To what extent hedgehogs catch and eat mice is a matter for debate. There is the testimony of several reputable observers that they will do both, either when they come across them accidentally or by watching at the entrance to the nest, like a cat. It is sometimes argued that a hedgehog is not quick enough for this work, but to assume it always moves slowly is to underrate it as we have seen. Another argument against the hedgehog as a mouser is that a mouse does not recognize it as an enemy. To illustrate this is the story from a scientist of three hedgehogs in a compound under observation. One was seen to catch a mouse whereupon its two companions tried to snatch the mouse from it. In the ensuing tug-of-war a second mouse wandered all around and over the hedgehogs, seemingly undisturbed.”

Burton goes on to describe a couple of other reports, including observations by other researchers of hedgehogs catching mice and lizards, which are apparently pounced on and shaken before being eaten. Certainly, work by renowned zoologist Hans Kruuk suggests, based on following hedgehog tracks on a sand dune, that hedgehogs will follow the trail of their prey at the usual trot, before seizing them with a rapid pounce. In spite of Burton’s observations, studies by former Frankfurt Zoo curator Konrad Herter imply that this reputation as fierce mousers belies their true nature.

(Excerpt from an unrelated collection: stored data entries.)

(** * TAP_GAME: the simulation-and-control core of [main.py]

    A shallow embedding of the game logic of [main.py] (the [Bird],
    [PipePair] and [FlappyGame] classes, and the pixel pass of the image
    conversion), the properties of the specification stated over it, and
    further properties of the code.

    Numbers.  Python [int] values are [Z]; Python [float] values are
    idealised as exact rationals [Q], so every arithmetic law used below is
    the one of exact arithmetic and equalities between computed floats are
    stated with [==].  All concrete inputs used in examples are dyadic, so
    that the same trace is exact in binary floating point as well.

    Effects.  The widget tree, labels, sounds and the clock scheduler are
    presentation and are left out.  The three ambient inputs of the code are
    made explicit arguments: the frame time [dt], the wall clock read by
    [time.time()] and the entropy consumed by [random.randint].  A Python
    exception is the [None] of an [option]. *)

From Stdlib Require Import ZArith QArith Qminmax Qabs Qround Qpower.
From Stdlib Require Import List Bool Lia Lqa Sorting.Sorted.
Import ListNotations.

Open Scope Q_scope.

(** ** Python arithmetic on the idealised numbers *)

Definition Qltb (a b : Q) : bool := negb (Qle_bool b a).
Definition Qleb (a b : Q) : bool := Qle_bool a b.

(** [int(x)] on a float: truncation toward zero. *)
Definition py_int (q : Q) : Z := Z.quot (Qnum q) (Zpos (Qden q)).

(** [a / b] on floats: raises [ZeroDivisionError] when [b] is zero. *)
Definition py_div (a b : Q) : option Q :=
  if Qeq_bool b 0 then None else Some (a / b).

(** [random.randint(lo, hi)]: raises [ValueError] on an empty range; any
    integer of [lo..hi] can come out and nothing else.  [u] is the entropy
    the generator consumes. *)
Definition randint (lo hi u : Z) : option Z :=
  if (lo <=? hi)%Z then Some (lo + u mod (hi - lo + 1))%Z else None.

Definition bind {A B : Type} (m : option A) (f : A -> option B) : option B :=
  match m with
  | Some a => f a
  | None => None
  end.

A wood mouse (Apodemus sylvaticus). - Credit: Hanna Knutsson

In his meticulous Hedgehogs: A comprehensive study, originally published in German in 1963, Herter notes that hog will eat dead mice of various species, albeit without any particular relish. He also describes the results of experiments where he has put the two species in the same enclosure and the hedgehog has failed to notice the mouse until it pretty much bumps into it; the mouse showed no instinctive fear of the hedgehog. He does describe hedgehogs snapping at mice on occasion, but the mouse generally gets away and the hogs made no attempt to chase after them, although they did sometimes appear to follow their scent. Overall, Herter explained:

I have often kept white laboratory mice which are much slower and less handy than the grey house mouse, in cages together with hedgehogs, without their being killed and eaten, for days on end. In most cases the hedgehogs were just not interested after a time in this much publicized game and they let the rodents eat out of the same dish with them. Now, if it is so difficult for the hedgehog to catch the mouse in the relatively narrow confines of a cage, then it must be much more difficult for him in a large space or in the open and he must be only occasionally successful.

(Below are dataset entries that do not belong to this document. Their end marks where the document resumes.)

Lemma validateToken_api_only_sample :
  exists r,
    validateToken sample_gt_zero default_config (JStr odd_token) direct
                  api_only (ResponseEnd unauthorized_response) = Return r
    /\ format r = all_flags_true
    /\ isValid r = false.
Proof.
  destruct (validateToken_api_only sample_gt_zero default_config odd_token
              direct (ResponseEnd unauthorized_response))
    as (r & Hr & Hflags & Hon & _).
  destruct (Hon eq_refl) as (a & Ha & Hv & _).
  injection Ha as <-.
  exists r. split; [exact Hr |]. split; [exact Hflags | exact Hv].
Defined.

Lemma structure_checks_warn_only_sample :
  exists r,
    validateFormat (JStr odd_token) = Return r
    /\ warnings r
       = [warn_user_short; warn_timestamp_short; warn_signature_short;
          warn_signature_chars].
Proof.
  destruct (structure_checks_warn_only odd_token
              (lit "abc") (lit "de") (lit "f!") eq_refl)
    as (_ & r & Hr & Hw & _).
  exists r. split; [exact Hr | exact Hw].
Defined.

Lemma quickFormatCheck_absent_token_sample :
  quickFormatCheck (JStr (lit "   ")) = Return false.
Proof.
  apply (quickFormatCheck_absent_token (JStr (lit "   "))).
  right; right. exists (lit "   "). split; reflexivity.
Defined.

(** A 401 response whose body is not JSON is not classified as
    [UNAUTHORIZED]: the body is parsed before the status is looked at, and
    the request is rejected as [API_ERROR] "Failed to parse API response". *)
Lemma status_401_unparsable_body :
  makeApiRequest sample_gt_zero (JStr sample_token) default_config
                 (ResponseEnd unauthorized_empty_body)
  = reject (TokenValidationError msg_parse_failed API_ERROR
              (Some (DParse (lit "Unexpected end of JSON input") [])))
  /\ ~ (exists m d,
          makeApiRequest sample_gt_zero (JStr sample_token) default_config
                         (ResponseEnd unauthorized_empty_body)
          = reject (TokenValidationError m UNAUTHORIZED d)).
Proof.
  split; [reflexivity |].
  intros (m & d & H). discriminate H.
Qed.

(** A segment that is not URL-safe base64 gets no character warning: the
    first segment of [standard_alphabet_token] holds [+] and [/], which the
    source's character class admits, and the verdict has no warning at
    all. *)
Lemma standard_alphabet_segment_not_warned :
  split DOT (trim standard_alphabet_token)
  = [lit "aaaaaaaa+/"; lit "bbbbbb"; lit "cccccccccccccccccccccccccccccccc"]
  /\ url_safe_base64_test (lit "aaaaaaaa+/") = false
  /\ base64Regex_test (lit "aaaaaaaa+/") = true
  /\ validateFormat (JStr standard_alphabet_token)
     = Return (validateFormat_trimmed standard_alphabet_token)
  /\ warnings (validateFormat_trimmed standard_alphabet_token) = []
  /\ ~ In warn_user_chars
         (warnings (validateFormat_trimmed standard_alphabet_token)).
Proof.
  repeat split; try reflexivity.
  vm_compute. intros [].
Qed.

(* ===================================================================== *)
(** ** Further properties of the format inspector *)
(* ===================================================================== *)

Lemma trim_start_split (s : jsstring) :
  exists p, s = p ++ trim_start s /\ forallb is_ws p = true.
Proof.
  induction s as [| c s IH].
  - exists []. split; reflexivity.
  - simpl. destruct (is_ws c) eqn:Hc.
    + destruct IH as (p & Hp & Hws). exists (c :: p). split.
      * simpl. now rewrite <- Hp.
      * simpl. now rewrite Hc.
    + exists []. split; reflexivity.
Qed.

Lemma trim_start_head (s : jsstring) (c : code_unit) (r : jsstring) :
  trim_start s = c :: r -> is_ws c = false.
Proof.
  induction s as [| a s IH]; [discriminate |].
  simpl. destruct (is_ws a) eqn:Ha; [exact IH |].
  intros [= <- _]. exact Ha.
Qed.

Lemma trim_start_fixed (s : jsstring) :
  (forall c r, s = c :: r -> is_ws c = false) -> trim_start s = s.
Proof.
  destruct s as [| c r]; [reflexivity |].
  intros H. simpl. now rewrite (H c r eq_refl).
Qed.

Lemma trim_start_idempotent (s : jsstring) :
  trim_start (trim_start s) = trim_start s.
Proof.
  apply trim_start_fixed. intros c r. apply trim_start_head.
Qed.

(** Trimming a trimmed string changes nothing. *)
Lemma trim_idempotent (s : jsstring) : trim (trim s) = trim s.
Proof.
  unfold trim.
  set (a := trim_start s). set (b := trim_start (rev a)).
  assert (Hb : trim_start (rev b) = rev b).
  { apply trim_start_fixed. intros c r Hc.
    destruct (trim_start_split (rev a)) as (p & Hp & _). fold b in Hp.
    assert (Ha : a = c :: r ++ rev p).
    { rewrite <- (rev_involutive a), Hp, rev_app_distr, Hc. reflexivity. }
    exact (trim_start_head s c _ Ha). }
  rewrite Hb, rev_involutive. subst b.
  now rewrite trim_start_idempotent.
Qed.

(** What a returned verdict is. *)
Lemma validateFormat_inv (token : jsval) (r : TokenValidationResult) :
  validateFormat token = Return r ->
  exists s, token = JStr s /\ trim s <> []
            /\ r = validateFormat_trimmed (trim s).
Proof.
  destruct token as [| | s]; try discriminate.
  destruct s as [| c s']; [discriminate |].
  unfold validateFormat.
  destruct (len (trim (c :: s')) =? 0) eqn:E; [discriminate |].
  intros [= <-]. exists (c :: s'). split; [reflexivity |].
  split; [| reflexivity].
  intros Ht. rewrite Ht in E. discriminate.
Qed.

Lemma validateFormat_trimmed_metadata (t : jsstring) :
  metadata (validateFormat_trimmed t)
  = {| length := len t; parts := count (split DOT t); source := direct |}.
Proof.
  unfold validateFormat_trimmed.
  destruct (len t >=? 50); destruct (len t <? 30); cbn [negb];
    match goal with
    | |- context [validateTokenStructure ?p ?e ?w] =>
        destruct (validateTokenStructure p e w) as [e' w']
    end; reflexivity.
Qed.

Lemma validateFormat_trimmed_api (t : jsstring) :
  api (validateFormat_trimmed t) = None.
Proof.
  unfold validateFormat_trimmed.
  destruct (len t >=? 50); destruct (len t <? 30); cbn [negb];
    match goal with
    | |- context [validateTokenStructure ?p ?e ?w] =>
        destruct (validateTokenStructure p e w) as [e' w']
    end; reflexivity.
Qed.

(** X1. White space around a token never changes what the format inspector
    returns: the verdict of a token is the verdict of its trimmed text. *)
Theorem validateFormat_ignores_outer_whitespace (s : jsstring) :
  trim s <> [] ->
  validateFormat (JStr s) = validateFormat (JStr (trim s))
  /\ exists r, validateFormat (JStr s) = Return r
               /\ length (metadata r) = len (trim s).
Proof.
  intros Ht.
  rewrite (validateFormat_returns s Ht).
  rewrite (validateFormat_returns (trim s))
    by (rewrite trim_idempotent; exact Ht).
  rewrite trim_idempotent. split; [reflexivity |].
  eexists. split; [reflexivity |].
  now rewrite validateFormat_trimmed_metadata.
Qed.

Lemma split_nonempty (sep : code_unit) (s : jsstring) : split sep s <> [].
Proof.
  induction s as [| c s IH]; simpl; [discriminate |].
  destruct (N.eqb c sep); [discriminate |].
  destruct (split sep s); [contradiction | discriminate].
Qed.

(** A string splits into one more part than it has separators. *)
Lemma count_split (sep : code_unit) (s : jsstring) :
  count (split sep s) = 1 + Z.of_nat (count_occ N.eq_dec s sep).
Proof.
  unfold count. induction s as [| c s IH]; [reflexivity |].
  cbn [split count_occ].
  pose proof (split_nonempty sep s) as Hne.
  destruct (N.eqb_spec c sep) as [-> | Hc].
  - destruct (N.eq_dec sep sep) as [_ | F]; [| now destruct F].
    cbn [List.length]. lia.
  - destruct (N.eq_dec c sep) as [F | _]; [contradiction |].
    destruct (split sep s) as [| p ps]; [contradiction |].
    cbn [List.length] in *. lia.
Qed.

(** X2. The segment count a verdict reports is one more than the number
    of dots in the trimmed token, so [hasCorrectParts] holds exactly when
    the trimmed token has exactly two dots. *)
Theorem hasCorrectParts_iff_two_dots
  (s : jsstring) (r : TokenValidationResult) :
  validateFormat (JStr s) = Return r ->
  parts (metadata r) = 1 + Z.of_nat (count_occ N.eq_dec (trim s) DOT)
  /\ (hasCorrectParts (format r) = true
      <-> count_occ N.eq_dec (trim s) DOT = 2%nat).
Proof.
  intros Hr. apply validateFormat_inv in Hr as (s' & [= <-] & _ & ->).
  rewrite validateFormat_trimmed_metadata, validateFormat_trimmed_flags.
  cbn [parts hasCorrectParts]. rewrite count_split.
  split; [reflexivity |]. rewrite Z.eqb_eq. lia.
Qed.

Lemma str_eqb_eq (a b : jsstring) : str_eqb a b = true -> a = b.
Proof.
  revert b. induction a as [| x a IH]; intros [| y b]; simpl;
    try discriminate; [reflexivity |].
  intros H. apply andb_true_iff in H as [Hx Ha].
  apply N.eqb_eq in Hx. subst. f_equal. now apply IH.
Qed.

(** Every placeholder is a single short segment. *)
Lemma placeholder_shape (t : jsstring) :
  includes_str t placeholders = true ->
  count (split DOT t) = 1 /\ len t < 30.
Proof.
  unfold includes_str, placeholders. cbn [existsb].
  rewrite !orb_true_iff.
  intros [H | [H | [H | [H | [H | H]]]]]; try discriminate H;
    apply str_eqb_eq in H; subst t; vm_compute; split; reflexivity.
Qed.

Herter notes that the foregoing does not preclude the possibility that hedgehogs will occasionally predate a lame mouse, or one it has blundered into a corner; but in most cases, it is probably nests of pups that are eaten. His conclusion was:

They are certainly not the efficient rodent exterminators that they have been cracked up to be.

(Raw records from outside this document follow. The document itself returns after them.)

Definition cannot_convert : JsError :=
  mkError "Cannot convert object to primitive value" None.

(** [error.code === code] *)
Definition code_is (error : JsError) (code : string) : bool :=
  match err_code error with
  | Some c => (c =? code)%string
  | None => false
  end.

(** [`${n}`] for an integer.  The quotients the programs print,
    [retryDelay / 1000] and [checkInterval / 60000], are integers for the
    values the constructors set. *)
Definition show (n : Z) : string := NilZero.string_of_int (Z.to_int n).

End JS.
Export JS.

(* ================================================================= *)
(** ** The host: files, network, timers, clock *)

Module Host.

Inductive FileName : Type := CONFIG_FILE | SESSION_FILE.

(** The text of a file, seen through [JSON.parse]: either the parser
    rejects it with a [SyntaxError], or it denotes a value. *)
Inductive Text : Type :=
| NotJson (syntax_error : string)
| Json (v : Value).

Inductive FileState : Type :=
| Missing
| Unreadable (e : JsError)
| Holds (t : Text).

(** What the network does with one request, before axios looks at it. *)
Inductive Reply : Type :=
| NoReply (e : JsError)
| HttpReply (status : Z) (statusText : string).

Record Response : Type := mkResponse {
  status : Z;
  statusText : string
}.

Definition Timer : Type := nat.

(** The functions handed to [setInterval]. *)
Inductive Callback : Type :=
| CbExecuteLogin
| CbConnectionCheck
| CbExecuteLoginWith (config : Value).

Inductive Event : Type :=
| Post (url : string) (data : Value) (userAgent : string) (timeout : Z)
| Get (url : string) (timeout : Z)
| Sleep (ms : Z)
| ConsoleLog (line : string)
| ConsoleError (line : string)
| WriteFile (f : FileName) (t : Text)
| AppendLog (line : string)
| SetInterval (t : Timer) (cb : Callback) (ms : Z)
| ClearInterval (t : Timer)
| Question (prompt : string).

Record World : Type := mkWorld {
  clock : Z;                          (* ms since the epoch *)
  config_file : FileState;
  session_file : FileState;
  log_file : list string;             (* lines of login.log *)
  write_fails : FileName -> option JsError;  (* disk full, no permission, ... *)
  append_fails : option JsError;      (* the same for login.log *)
  post_replies : nat -> Reply;        (* reply to the n-th POST *)
  posts_sent : nat;
  get_replies : nat -> Reply;         (* reply to the n-th GET *)
  gets_sent : nat;
  answers : nat -> string;            (* n-th line typed at the prompt *)
  questions_asked : nat;
  timers : list (Timer * Callback);   (* active repeating timers *)
  next_timer : Timer;
  toLocaleString : Z -> string;       (* Date.prototype.toLocaleString *)
  toISOString : Z -> string;          (* Date.prototype.toISOString *)
  Date_of : Value -> option Z         (* the instant new Date(v) denotes, if any *)
}.

Definition set_clock (x : Z) (w : World) : World :=
  mkWorld x (config_file w) (session_file w) (log_file w) (write_fails w) (append_fails w)
    (post_replies w) (posts_sent w) (get_replies w) (gets_sent w)
    (answers w) (questions_asked w) (timers w) (next_timer w)
    (toLocaleString w) (toISOString w) (Date_of w).

Definition set_config_file (x : FileState) (w : World) : World :=
  mkWorld (clock w) x (session_file w) (log_file w) (write_fails w) (append_fails w)
    (post_replies w) (posts_sent w) (get_replies w) (gets_sent w)
    (answers w) (questions_asked w) (timers w) (next_timer w)
    (toLocaleString w) (toISOString w) (Date_of w).

Definition set_session_file (x : FileState) (w : World) : World :=
  mkWorld (clock w) (config_file w) x (log_file w) (write_fails w) (append_fails w)
    (post_replies w) (posts_sent w) (get_replies w) (gets_sent w)
    (answers w) (questions_asked w) (timers w) (next_timer w)
    (toLocaleString w) (toISOString w) (Date_of w).

Definition set_log_file (x : list string) (w : World) : World :=
  mkWorld (clock w) (config_file w) (session_file w) x (write_fails w) (append_fails w)
    (post_replies w) (posts_sent w) (get_replies w) (gets_sent w)
    (answers w) (questions_asked w) (timers w) (next_timer w)
    (toLocaleString w) (toISOString w) (Date_of w).

Definition set_posts_sent (x : nat) (w : World) : World :=
  mkWorld (clock w) (config_file w) (session_file w) (log_file w) (write_fails w) (append_fails w)
    (post_replies w) x (get_replies w) (gets_sent w)
    (answers w) (questions_asked w) (timers w) (next_timer w)
    (toLocaleString w) (toISOString w) (Date_of w).

Definition set_gets_sent (x : nat) (w : World) : World :=
  mkWorld (clock w) (config_file w) (session_file w) (log_file w) (write_fails w) (append_fails w)
    (post_replies w) (posts_sent w) (get_replies w) x
    (answers w) (questions_asked w) (timers w) (next_timer w)
    (toLocaleString w) (toISOString w) (Date_of w).

Definition set_questions_asked (x : nat) (w : World) : World :=
  mkWorld (clock w) (config_file w) (session_file w) (log_file w) (write_fails w) (append_fails w)
    (post_replies w) (posts_sent w) (get_replies w) (gets_sent w)
    (answers w) x (timers w) (next_timer w)
    (toLocaleString w) (toISOString w) (Date_of w).

Definition set_timers (x : list (Timer * Callback)) (n : Timer) (w : World) : World :=
  mkWorld (clock w) (config_file w) (session_file w) (log_file w) (write_fails w) (append_fails w)
    (post_replies w) (posts_sent w) (get_replies w) (gets_sent w)
    (answers w) (questions_asked w) x n
    (toLocaleString w) (toISOString w) (Date_of w).

End Host.
Export Host.

(* ================================================================= *)
(** ** Computations: exceptions, state, trace *)

Module Run.

Section Computations.

(** [T] is the type of the instance ([this]). *)
Context {T : Type}.

(** An [async] method: from the instance and the world to a result or a
    thrown error, the new instance and world, and the events it caused, in
    order.  Every [await] is run to completion before the next statement. *)
Definition M (A : Type) : Type :=
  T -> World -> Res A * T * World * list Event.

Definition ret {A} (a : A) : M A :=
  fun t w => (Val a, t, w, []).

Definition throw {A} (e : JsError) : M A :=
  fun t w => (Throw e, t, w, []).

Definition bind {A B} (m : M A) (f : A -> M B) : M B :=
  fun t w =>
    match m t w with
    | (Val a, t1, w1, e1) =>
        match f a t1 w1 with
        | (r, t2, w2, e2) => (r, t2, w2, (e1 ++ e2)%list)
        end
    | (Throw e, t1, w1, e1) => (Throw e, t1, w1, e1)
    end.

(** [try { m } catch (error) { h error }] *)
Definition try_catch {A} (m : M A) (h : JsError -> M A) : M A :=
  fun t w =>
    match m t w with
    | (Val a, t1, w1, e1) => (Val a, t1, w1, e1)
    | (Throw e, t1, w1, e1) =>
        match h e t1 w1 with
        | (r, t2, w2, e2) => (r, t2, w2, (e1 ++ e2)%list)
        end
    end.

Definition lift {A} (r : Res A) : M A :=
  fun t w => (r, t, w, []).

Definition this {A} (field : T -> A) : M A :=
  fun t w => (Val (field t), t, w, []).

Definition update (f : T -> T) : M unit :=
  fun t w => (Val tt, f t, w, []).

Definition host {A} (field : World -> A) : M A :=
  fun t w => (Val (field w), t, w, []).

Definition modify (f : World -> World) : M unit :=
  fun t w => (Val tt, t, f w, []).

Definition emit (e : Event) : M unit :=
  fun t w => (Val tt, t, w, [e]).

End Computations.

Arguments M : clear implicits.

Definition result {T A} (x : Res A * T * World * list Event) : Res A :=
  fst (fst (fst x)).
Definition final_this {T A} (x : Res A * T * World * list Event) : T :=
  snd (fst (fst x)).
Definition final_world {T A} (x : Res A * T * World * list Event) : World :=
  snd (fst x).
Definition events {T A} (x : Res A * T * World * list Event) : list Event :=
  snd x.

End Run.
Export Run.

Declare Scope js_scope.
Delimit Scope js_scope with js.
Notation "x <- m ;; k" := (bind m (fun x => k))
  (at level 61, m at next level, right associativity) : js_scope.
Notation "m ;; k" := (bind m (fun _ => k))
  (at level 61, right associativity) : js_scope.
Local Open Scope js_scope.

(* ================================================================= *)
(** ** Built-ins of Node and axios *)

Module Builtin.

Section Builtins.

Context {T : Type}.

Definition console_log (line : string) : M T unit := emit (ConsoleLog line).
Definition console_error (line : string) : M T unit := emit (ConsoleError line).

(** [new Date()] as milliseconds since the epoch. *)
Definition new_Date : M T Z := host clock.

(** [new Date(v)]: the instant, or [None] for [Invalid Date].  The host's
    [Date_of] tells which instant a value denotes, if any.  A value that
    denotes none is [Invalid Date] when it can be turned into a primitive,
    and makes the constructor throw a [TypeError] when it cannot. *)
Definition new_Date_of (v : Value) : M T (option Z) :=
  parsed <- host (fun w => Date_of w v) ;;
  match parsed with
  | Some instant => ret (Some instant)
  | None => if no_primitive v then throw cannot_convert else ret None
  end.

(** [await this.delay(ms)]: the timer resolves after [ms] milliseconds.  In
    this model time passes only here: reading and writing files, requests
    and the latency of timers take none. *)
Definition delay (ms : Z) : M T unit :=
  emit (Sleep ms) ;;
  now <- host clock ;;
  modify (set_clock (now + ms)).

(** axios's default [validateStatus]. *)
Definition status_2xx (status : Z) : bool :=
  (200 <=? status) && (status <? 300).

Definition bad_status (status : Z) : JsError :=
  mkError ("Request failed with status code " ++ show status)
    (if (400 <=? status) && (status <? 500) then Some "ERR_BAD_REQUEST"
     else if (500 <=? status) && (status <? 600) then Some "ERR_BAD_RESPONSE"
     else None).

(** axios resolves with the response when [validateStatus] accepts its
    status, and rejects otherwise; without a response it rejects with the
    transport's error (refused, unreachable, timed out). *)
Definition settle (validateStatus : Z -> bool) (r : Reply) : Res Response :=
  match r with
  | NoReply e => Throw e
  | HttpReply s text =>
      if validateStatus s then Val (mkResponse s text) else Throw (bad_status s)
  end.

Definition axios_post (url : string) (data : Value) (userAgent : string)
    (timeout : Z) (validateStatus : Z -> bool) : M T Response :=
  emit (Post url data userAgent timeout) ;;
  n <- host posts_sent ;;
  reply <- host (fun w => post_replies w n) ;;
  modify (set_posts_sent (S n)) ;;
  lift (settle validateStatus reply).

Definition axios_get (url : string) (timeout : Z) : M T Response :=
  emit (Get url timeout) ;;
  n <- host gets_sent ;;
  reply <- host (fun w => get_replies w n) ;;
  modify (set_gets_sent (S n)) ;;
  lift (settle status_2xx reply).

Definition file_state (f : FileName) (w : World) : FileState :=
  match f with
  | CONFIG_FILE => config_file w
  | SESSION_FILE => session_file w
  end.

Definition set_file (f : FileName) (x : FileState) : World -> World :=
  match f with
  | CONFIG_FILE => set_config_file x
  | SESSION_FILE => set_session_file x
  end.

Definition ENOENT : JsError :=
  mkError "ENOENT: no such file or directory" (Some "ENOENT").

(** [await fs.readFile(f, "utf8")] *)
Definition readFile (f : FileName) : M T Text :=
  st <- host (file_state f) ;;
  match st with
  | Missing => throw ENOENT
  | Unreadable e => throw e
  | Holds t => ret t
  end.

Nigel Reeve also considered it unlikely that a hedgehog would be able to catch fit and active prey such as a healthy mouse, suggesting, like Herter, that moribund individuals or nestlings are more probable targets. Overall, it seems probable that a hedgehog would at least try to take a mouse if the opportunity presented itself, but it is unlikely that they are very often successful.